TRY IT:
Word for word, restate the entries that follow.

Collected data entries
_ _ _ _ _
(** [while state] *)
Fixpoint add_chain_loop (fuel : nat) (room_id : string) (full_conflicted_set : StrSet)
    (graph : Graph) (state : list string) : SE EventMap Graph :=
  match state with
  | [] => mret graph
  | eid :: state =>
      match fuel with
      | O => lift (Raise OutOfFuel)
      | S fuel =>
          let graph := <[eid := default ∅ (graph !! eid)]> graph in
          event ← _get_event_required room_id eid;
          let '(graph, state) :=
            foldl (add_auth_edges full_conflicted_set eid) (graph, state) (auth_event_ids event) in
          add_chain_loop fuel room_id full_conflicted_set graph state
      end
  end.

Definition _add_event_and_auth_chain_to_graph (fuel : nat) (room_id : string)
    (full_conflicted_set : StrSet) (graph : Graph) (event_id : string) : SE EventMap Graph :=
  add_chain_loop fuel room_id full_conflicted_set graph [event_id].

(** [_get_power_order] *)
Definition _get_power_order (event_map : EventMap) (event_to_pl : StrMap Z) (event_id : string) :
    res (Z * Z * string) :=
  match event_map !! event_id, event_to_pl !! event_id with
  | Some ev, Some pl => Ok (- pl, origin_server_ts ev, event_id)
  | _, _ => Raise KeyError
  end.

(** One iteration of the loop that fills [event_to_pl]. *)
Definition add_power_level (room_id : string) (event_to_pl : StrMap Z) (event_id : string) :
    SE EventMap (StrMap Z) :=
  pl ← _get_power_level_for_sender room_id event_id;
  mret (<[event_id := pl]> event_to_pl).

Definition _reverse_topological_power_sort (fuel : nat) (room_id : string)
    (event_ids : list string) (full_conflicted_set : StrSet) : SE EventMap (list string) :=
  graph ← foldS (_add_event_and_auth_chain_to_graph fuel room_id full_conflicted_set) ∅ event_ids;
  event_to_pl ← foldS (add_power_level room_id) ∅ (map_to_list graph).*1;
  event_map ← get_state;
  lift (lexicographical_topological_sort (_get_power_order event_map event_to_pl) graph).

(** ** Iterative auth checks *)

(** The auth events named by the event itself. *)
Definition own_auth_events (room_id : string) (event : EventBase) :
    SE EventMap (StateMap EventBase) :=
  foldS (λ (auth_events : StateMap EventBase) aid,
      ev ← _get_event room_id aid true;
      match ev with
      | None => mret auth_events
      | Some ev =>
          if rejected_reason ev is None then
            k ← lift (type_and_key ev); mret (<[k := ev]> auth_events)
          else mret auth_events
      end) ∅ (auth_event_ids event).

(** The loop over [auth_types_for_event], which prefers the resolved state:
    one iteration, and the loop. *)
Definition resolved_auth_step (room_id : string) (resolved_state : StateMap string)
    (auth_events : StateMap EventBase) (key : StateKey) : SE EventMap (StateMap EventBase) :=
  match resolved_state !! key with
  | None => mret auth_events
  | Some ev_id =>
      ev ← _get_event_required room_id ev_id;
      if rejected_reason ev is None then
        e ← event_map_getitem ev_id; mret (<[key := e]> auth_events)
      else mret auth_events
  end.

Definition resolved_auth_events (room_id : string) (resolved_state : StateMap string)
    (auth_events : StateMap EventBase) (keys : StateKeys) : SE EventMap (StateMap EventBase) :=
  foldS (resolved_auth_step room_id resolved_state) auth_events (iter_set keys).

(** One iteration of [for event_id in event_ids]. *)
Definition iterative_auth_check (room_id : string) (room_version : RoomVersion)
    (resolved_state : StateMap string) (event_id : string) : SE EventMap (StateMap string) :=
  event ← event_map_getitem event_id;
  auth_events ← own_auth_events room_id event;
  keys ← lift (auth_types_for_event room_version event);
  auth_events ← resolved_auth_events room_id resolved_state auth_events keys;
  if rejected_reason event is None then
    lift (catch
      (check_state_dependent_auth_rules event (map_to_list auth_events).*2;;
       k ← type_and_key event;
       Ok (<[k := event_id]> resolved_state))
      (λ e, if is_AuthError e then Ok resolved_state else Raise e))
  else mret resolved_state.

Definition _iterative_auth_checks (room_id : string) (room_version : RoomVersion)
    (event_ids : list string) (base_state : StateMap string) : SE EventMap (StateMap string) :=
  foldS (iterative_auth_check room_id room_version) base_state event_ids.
_ _ _ _ _
REPLY:
(** [while state] *)
Fixpoint add_chain_loop (fuel : nat) (room_id : string) (full_conflicted_set : StrSet)
    (graph : Graph) (state : list string) : SE EventMap Graph :=
  match state with
  | [] => mret graph
  | eid :: state =>
      match fuel with
      | O => lift (Raise OutOfFuel)
      | S fuel =>
          let graph := <[eid := default ∅ (graph !! eid)]> graph in
          event ← _get_event_required room_id eid;
          let '(graph, state) :=
            foldl (add_auth_edges full_conflicted_set eid) (graph, state) (auth_event_ids event) in
          add_chain_loop fuel room_id full_conflicted_set graph state
      end
  end.

Definition _add_event_and_auth_chain_to_graph (fuel : nat) (room_id : string)
    (full_conflicted_set : StrSet) (graph : Graph) (event_id : string) : SE EventMap Graph :=
  add_chain_loop fuel room_id full_conflicted_set graph [event_id].

(** [_get_power_order] *)
Definition _get_power_order (event_map : EventMap) (event_to_pl : StrMap Z) (event_id : string) :
    res (Z * Z * string) :=
  match event_map !! event_id, event_to_pl !! event_id with
  | Some ev, Some pl => Ok (- pl, origin_server_ts ev, event_id)
  | _, _ => Raise KeyError
  end.

(** One iteration of the loop that fills [event_to_pl]. *)
Definition add_power_level (room_id : string) (event_to_pl : StrMap Z) (event_id : string) :
    SE EventMap (StrMap Z) :=
  pl ← _get_power_level_for_sender room_id event_id;
  mret (<[event_id := pl]> event_to_pl).

Definition _reverse_topological_power_sort (fuel : nat) (room_id : string)
    (event_ids : list string) (full_conflicted_set : StrSet) : SE EventMap (list string) :=
  graph ← foldS (_add_event_and_auth_chain_to_graph fuel room_id full_conflicted_set) ∅ event_ids;
  event_to_pl ← foldS (add_power_level room_id) ∅ (map_to_list graph).*1;
  event_map ← get_state;
  lift (lexicographical_topological_sort (_get_power_order event_map event_to_pl) graph).

(** ** Iterative auth checks *)

(** The auth events named by the event itself. *)
Definition own_auth_events (room_id : string) (event : EventBase) :
    SE EventMap (StateMap EventBase) :=
  foldS (λ (auth_events : StateMap EventBase) aid,
      ev ← _get_event room_id aid true;
      match ev with
      | None => mret auth_events
      | Some ev =>
          if rejected_reason ev is None then
            k ← lift (type_and_key ev); mret (<[k := ev]> auth_events)
          else mret auth_events
      end) ∅ (auth_event_ids event).

(** The loop over [auth_types_for_event], which prefers the resolved state:
    one iteration, and the loop. *)
Definition resolved_auth_step (room_id : string) (resolved_state : StateMap string)
    (auth_events : StateMap EventBase) (key : StateKey) : SE EventMap (StateMap EventBase) :=
  match resolved_state !! key with
  | None => mret auth_events
  | Some ev_id =>
      ev ← _get_event_required room_id ev_id;
      if rejected_reason ev is None then
        e ← event_map_getitem ev_id; mret (<[key := e]> auth_events)
      else mret auth_events
  end.

Definition resolved_auth_events (room_id : string) (resolved_state : StateMap string)
    (auth_events : StateMap EventBase) (keys : StateKeys) : SE EventMap (StateMap EventBase) :=
  foldS (resolved_auth_step room_id resolved_state) auth_events (iter_set keys).

(** One iteration of [for event_id in event_ids]. *)
Definition iterative_auth_check (room_id : string) (room_version : RoomVersion)
    (resolved_state : StateMap string) (event_id : string) : SE EventMap (StateMap string) :=
  event ← event_map_getitem event_id;
  auth_events ← own_auth_events room_id event;
  keys ← lift (auth_types_for_event room_version event);
  auth_events ← resolved_auth_events room_id resolved_state auth_events keys;
  if rejected_reason event is None then
    lift (catch
      (check_state_dependent_auth_rules event (map_to_list auth_events).*2;;
       k ← type_and_key event;
       Ok (<[k := event_id]> resolved_state))
      (λ e, if is_AuthError e then Ok resolved_state else Raise e))
  else mret resolved_state.

Definition _iterative_auth_checks (room_id : string) (room_version : RoomVersion)
    (event_ids : list string) (base_state : StateMap string) : SE EventMap (StateMap string) :=
  foldS (iterative_auth_check room_id room_version) base_state event_ids.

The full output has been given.